--- DATA EXCERPTS Enclosed Below ---

Lemma int_of_str_error (s : string) (e : exn) :
  Codec.int_of_str s = Raise e → e = ValueError.
Proof.
  unfold Codec.int_of_str.
  destruct (Codec.to_ascii s) as [a|]; [|congruence].
  destruct (Codec.max_str_digits <? Codec.digit_count a); [congruence|].
  destruct (match Codec.lstrip a with
            | String "+" r => Codec.unsigned r
            | String "-" r => Z.opp <$> Codec.unsigned r
            | s' => Codec.unsigned s'
            end); simpl; congruence.
Qed.

(** X2.  [parse_time_to_minutes] only ever raises [ValueError], and a
    string it accepts has exactly one colon. *)
Theorem parse_time_outcome (s : string) :
  match Codec.parse_time_to_minutes s with
  | Ok _ => colons s = 1%nat
  | Raise e => e = ValueError
  end.
Proof.
  unfold Codec.parse_time_to_minutes.
  pose proof (split_colon_length EmptyString s) as Hlen.
  destruct (Codec.split_colon EmptyString s) as [|a [|b [|c l]]]; try done.
  destruct (Codec.int_of_str a) as [x|e] eqn:Ha; simpl;
    [|by apply int_of_str_error in Ha].
  destruct (Codec.int_of_str b) as [y|e] eqn:Hb; simpl;
    [|by apply int_of_str_error in Hb].
  simpl in Hlen. lia.
Qed.

Lemma clock_label (m : Z) (label : string) :
  Codec.minutes_to_clock m = Ok label →
  Codec.min_minutes <= m <= Codec.max_minutes
  ∧ label = label_of_minute (m mod 1440) ∧ 0 <= m mod 1440 < 1440.
Proof.
  intros H.
  destruct (Z.lt_ge_cases m Codec.min_minutes) as [Hlo|Hlo];
    [by rewrite minutes_to_clock_below in H|].
  destruct (Z.lt_ge_cases Codec.max_minutes m) as [Hhi|Hhi];
    [by rewrite minutes_to_clock_beyond in H|].
  rewrite minutes_to_clock_in_range in H by done. injection H as <-.
  split; [done|]. split; [done|]. apply Z.mod_pos_bound. lia.
Qed.
(** * Lucky-bot: the betting ledger and its settlement

    A shallow embedding of [src/main.py]: the three SQLite tables
    ([users], [bets], [highest_bet]), the ledger helpers
    ([get_user_balance], [set_user_balance], [place_bet], ...), and the
    handlers that drive them ([on_message], [on_raw_reaction_add],
    [on_raw_reaction_remove], [cmd_balance], [cmd_addcoins], [cmd_resolve]).

    Python integers are unbounded, so they are [Z].  Python floats are IEEE 754
    binary64; they are [spec_float] with the operations of the Standard
    Library's [SpecFloat] at precision 53 and maximal exponent 1024. *)

From Stdlib Require Import ZArith Lia SpecFloat.
From stdpp Require Import gmap strings list.
Local Open Scope Z_scope.

(* ===================================================================== *)
(** * Part I: definitions                                                 *)
(* ===================================================================== *)

(** ** Python exceptions and the error monad *)

Inductive exn :=
  | ValueError (msg : string)
  | OverflowError
  | ZeroDivisionError.

(** A computation that may raise: [inl e] is [raise e], [inr a] returns. *)
Definition py (A : Type) : Type := (exn + A)%type.

Definition ret {A} (a : A) : py A := inr a.
Definition raise {A} (e : exn) : py A := inl e.
Definition bind {A B} (c : py A) (k : A -> py B) : py B :=
  match c with
  | inl e => inl e
  | inr a => k a
  end.

Notation "'let*' x ':=' c 'in' k" := (bind c (fun x => k))
  (at level 10, x name, c at level 100, k at level 200).

(** ** Python numbers *)

Module Py.

(** binary64 *)
Definition prec : Z := 53.
Definition emax : Z := 1024.

(** The literals [1.0] and [0.25]; both are powers of two. *)
Definition float_1_0 : spec_float := binary_normalize prec emax 1 0 false.
Definition float_0_25 : spec_float := binary_normalize prec emax 1 (-2) false.

(** [float(a)] for an [int]: the nearest double, ties to even;
    [OverflowError: int too large to convert to float] beyond the range. *)
Definition float_of_int (a : Z) : py spec_float :=
  match binary_normalize prec emax a 0 false with
  | S754_infinity _ => raise OverflowError
  | x => ret x
  end.

(** [a / b] on two [int]s: true division.  CPython rounds the exact
    quotient once (it does not divide [float(a)] by [float(b)]), so the
    operands enter [SFdiv] as the integers they are, with exponent 0;
    [SFdiv_core_binary] shifts the dividend as far as the precision needs.
    [ZeroDivisionError] for [b = 0], [OverflowError] when the quotient
    exceeds the doubles. *)
Definition int_truediv (a b : Z) : py spec_float :=
  match a, b with
  | _, Z0 => raise ZeroDivisionError
  | Z0, Zpos _ => ret (S754_zero false)
  | Z0, Zneg _ => ret (S754_zero true)
  | Zpos ma, Zpos mb =>
      match SFdiv prec emax (S754_finite false ma 0) (S754_finite false mb 0) with
      | S754_infinity _ => raise OverflowError
      | x => ret x
      end
  | Zpos ma, Zneg mb =>
      match SFdiv prec emax (S754_finite false ma 0) (S754_finite true mb 0) with
      | S754_infinity _ => raise OverflowError
      | x => ret x
      end
  | Zneg ma, Zpos mb =>
      match SFdiv prec emax (S754_finite true ma 0) (S754_finite false mb 0) with
      | S754_infinity _ => raise OverflowError
      | x => ret x
      end
  | Zneg ma, Zneg mb =>
      match SFdiv prec emax (S754_finite true ma 0) (S754_finite true mb 0) with
      | S754_infinity _ => raise OverflowError
      | x => ret x
      end
  end.

Definition float_mul (x y : spec_float) : spec_float := SFmul prec emax x y.
Definition float_lt (x y : spec_float) : bool := SFltb x y.

(** [a * x] for an [int] [a] and a [float] [x]: [float.__rmul__]
    converts [a] first. *)
Definition int_mul_float (a : Z) (x : spec_float) : py spec_float :=
  let* fa := float_of_int a in ret (float_mul fa x).

(** The builtins [min(a, b)] and [max(a, b)]: the first argument is kept
    unless the second is strictly smaller (resp. strictly larger). *)
Definition min2 (a b : spec_float) : spec_float := if float_lt b a then b else a.
Definition max2 (a b : spec_float) : spec_float := if float_lt a b then b else a.

(** [int(x)] on a [float]: truncation toward zero; raises on the
    infinities and on NaN. *)
Definition int_of_float (x : spec_float) : py Z :=
  match x with
  | S754_nan => raise (ValueError "cannot convert float NaN to integer")
  | S754_infinity _ => raise OverflowError
  | S754_zero _ => ret 0
  | S754_finite s m e => ret (cond_Zopp s (Z.shiftl (Zpos m) e))
  end.

(** [math.floor(n)] on an [int] is [n.__floor__()], the integer itself;
    [int(...)] of an [int] likewise. *)
Definition math_floor (n : Z) : Z := n.
Definition int (n : Z) : Z := n.

(** Truthiness of an [int]. *)
Definition truthy (n : Z) : bool := negb (n =? 0).

End Py.

(** ** Configuration (lines 47-52) *)

Definition DEFAULT_START_BALANCE : Z := 100.
Definition DEFAULT_REACTION_STAKE : Z := 1.

(** The columns [users.balance] and [bets.amount] are declared [INTEGER]
    (lines 60 and 66): SQLite holds a signed 64-bit value there, and the
    [sqlite3] binding raises [OverflowError] on a Python [int] above it,
    before the statement runs. *)
Definition INT64_MAX : Z := 2 ^ 63 - 1.

(** ** The database (lines 55-82)

    [users] has [user_id] as primary key: a finite map.  [bets] is kept as
    the list of its rows, in insertion order; [highest_bet] holds at
    most the row with [id = 1].  Identifiers are the [TEXT] the tables
    store ([str(user.id)], [str(message.id)]). *)

Record bet_row := {
  message_id : string;
  user_id : string;
  choice : Z;
  amount : Z;
  resolved : Z
}.

Record highest_row := {
  hb_user_id : string;
  hb_message_id : string;
  hb_choice : Z;
  hb_amount : Z
}.

Record db := {
  users : gmap string Z;
  bets : list bet_row;
  highest_bet : option highest_row
}.

Definition init_db : db := {| users := ∅; bets := []; highest_bet := None |}.

(** ** Ledger helpers *)

(** Lines 95-100.  The [INSERT ... ON CONFLICT DO UPDATE] is an upsert.
    This is the write of a value the column holds: for [safe_bal] above
    [INT64_MAX] the binding raises and nothing is stored, so a property of a
    write that can ask for more has [<= INT64_MAX] among its hypotheses. *)
Definition set_user_balance (d : db) (uid : string) (new_balance : Z) : db * Z :=
  let safe_bal := Z.max 1 (Py.int (Py.math_floor new_balance)) in
  ({| users := <[uid := safe_bal]> (users d);
      bets := bets d;
      highest_bet := highest_bet d |}, safe_bal).

(** Lines 84-93. *)
Definition get_user_balance (d : db) (uid : string) : db * Z :=
  match users d !! uid with
  | None =>
      let '(d', _) := set_user_balance d uid DEFAULT_START_BALANCE in
      (d', DEFAULT_START_BALANCE)
  | Some balance => (d, Py.int balance)
  end.

Definition same_key (mid uid : string) (b : bet_row) : bool :=
  bool_decide (message_id b = mid) && bool_decide (user_id b = uid).

(** Lines 102-133.  The [ValueError] leaves before anything is written; the
    insert and the record update are committed together. *)
Definition DuplicateBetError : exn :=
  ValueError "You already placed a bet on this message.".

Definition place_bet (d : db) (mid uid : string) (ch amt : Z) : py db :=
  let amt := Py.int (Py.math_floor amt) in
  match find (same_key mid uid) (bets d) with
  | Some _ => raise DuplicateBetError
  | None =>
      let row := {| message_id := mid; user_id := uid; choice := ch;
                    amount := amt; resolved := 0 |} in
      let record := hb_amount <$> highest_bet d in
      let overwrite :=
        match record with
        | None => true
        | Some best => best <? amt
        end in
      ret {| users := users d;
             bets := bets d ++ [row];
             highest_bet :=
               if overwrite
               then Some {| hb_user_id := uid; hb_message_id := mid;
                            hb_choice := ch; hb_amount := amt |}
               else highest_bet d |}
  end.

(** Lines 135-140. *)
Definition get_bets_for_message (d : db) (mid : string) : list bet_row :=
  filter (fun b => message_id b = mid) (bets d).

(** Lines 142-145. *)
Definition mark_bets_resolved (d : db) (mid : string) : db :=
  {| users := users d;
     bets := (fun b => if bool_decide (message_id b = mid)
                       then {| message_id := message_id b; user_id := user_id b;
                               choice := choice b; amount := amount b;
                               resolved := 1 |}
                       else b) <$> bets d;
     highest_bet := highest_bet d |}.

(** Lines 490-493: [DELETE FROM bets WHERE message_id = ?]. *)
Definition delete_bets (d : db) (mid : string) : db :=
  {| users := users d;
     bets := filter (fun b => message_id b ≠ mid) (bets d);
     highest_bet := highest_bet d |}.

(** ** The payout (lines 471-477) *)

Definition odds_of (total_winning total_losing : Z) : py spec_float :=
  if (total_winning =? 0) || (total_losing =? 0) then ret Py.float_1_0
  else
    let* ratio := Py.int_truediv total_losing total_winning in
    ret (Py.max2 Py.float_0_25 (Py.min2 Py.float_1_0 ratio)).

Definition payout_of (amt total_winning total_losing : Z) : py Z :=
  let* odds := odds_of total_winning total_losing in
  let* bonus := Py.int_mul_float amt odds in
  let* whole := Py.int_of_float bonus in
  ret (amt + whole).

(** ** Settlement (lines 448-493) *)

Inductive outcome_t := won | lost.

Record result_row := {
  res_user_id : string;
  outcome : outcome_t;
  stake : Z;
  payout : Z
}.

Definition sum_amounts (bs : list bet_row) : Z :=
  foldr (fun b acc => amount b + acc) 0 bs.

Definition total_for (winning_choice : Z) (bs : list bet_row) : Z :=
  sum_amounts (filter (fun b => choice b = winning_choice) bs).

Definition total_against (winning_choice : Z) (bs : list bet_row) : Z :=
  sum_amounts (filter (fun b => choice b ≠ winning_choice) bs).

(** The rows of [results] (lines 483 and 485). *)
Definition won_row (b : bet_row) (p : Z) : result_row :=
  {| res_user_id := user_id b; outcome := won; stake := amount b; payout := p |}.

Definition lost_row (b : bet_row) : result_row :=
  {| res_user_id := user_id b; outcome := lost; stake := amount b; payout := 0 |}.

(** The loop of lines 469-485.  Each credit is committed by
    [set_user_balance] as it happens, so an exception leaves the database
    as the earlier iterations made it. *)
Fixpoint pay_bets (winning_choice total_winning total_losing : Z)
    (bs : list bet_row) (d : db) (results : list result_row)
    : db * py (list result_row) :=
  match bs with
  | [] => (d, ret results)
  | b :: rest =>
      if bool_decide (choice b = winning_choice) then
        match payout_of (amount b) total_winning total_losing with
        | inl e => (d, raise e)
        | inr p =>
            let '(d1, cur_bal) := get_user_balance d (user_id b) in
            let new_bal := cur_bal + p in
            let '(d2, _) := set_user_balance d1 (user_id b) new_bal in
            pay_bets winning_choice total_winning total_losing rest d2
              (results ++ [won_row b p])
        end
      else
        pay_bets winning_choice total_winning total_losing rest d
          (results ++ [lost_row b])
  end.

--- End of Enclosed DATA EXCERPTS ---

* _BRIEF_:
Reproduce, word for word and in full, only the lines above that start at the line with "let* fa := float_of_int" and run through the line with "(** Truthiness of an [int]. *)", both ends included.

* _ANSWER SPACE_:
  let* fa := float_of_int a in ret (float_mul fa x).

(** The builtins [min(a, b)] and [max(a, b)]: the first argument is kept
    unless the second is strictly smaller (resp. strictly larger). *)
Definition min2 (a b : spec_float) : spec_float := if float_lt b a then b else a.
Definition max2 (a b : spec_float) : spec_float := if float_lt a b then b else a.

(** [int(x)] on a [float]: truncation toward zero; raises on the
    infinities and on NaN. *)
Definition int_of_float (x : spec_float) : py Z :=
  match x with
  | S754_nan => raise (ValueError "cannot convert float NaN to integer")
  | S754_infinity _ => raise OverflowError
  | S754_zero _ => ret 0
  | S754_finite s m e => ret (cond_Zopp s (Z.shiftl (Zpos m) e))
  end.

(** [math.floor(n)] on an [int] is [n.__floor__()], the integer itself;
    [int(...)] of an [int] likewise. *)
Definition math_floor (n : Z) : Z := n.
Definition int (n : Z) : Z := n.

(** Truthiness of an [int]. *)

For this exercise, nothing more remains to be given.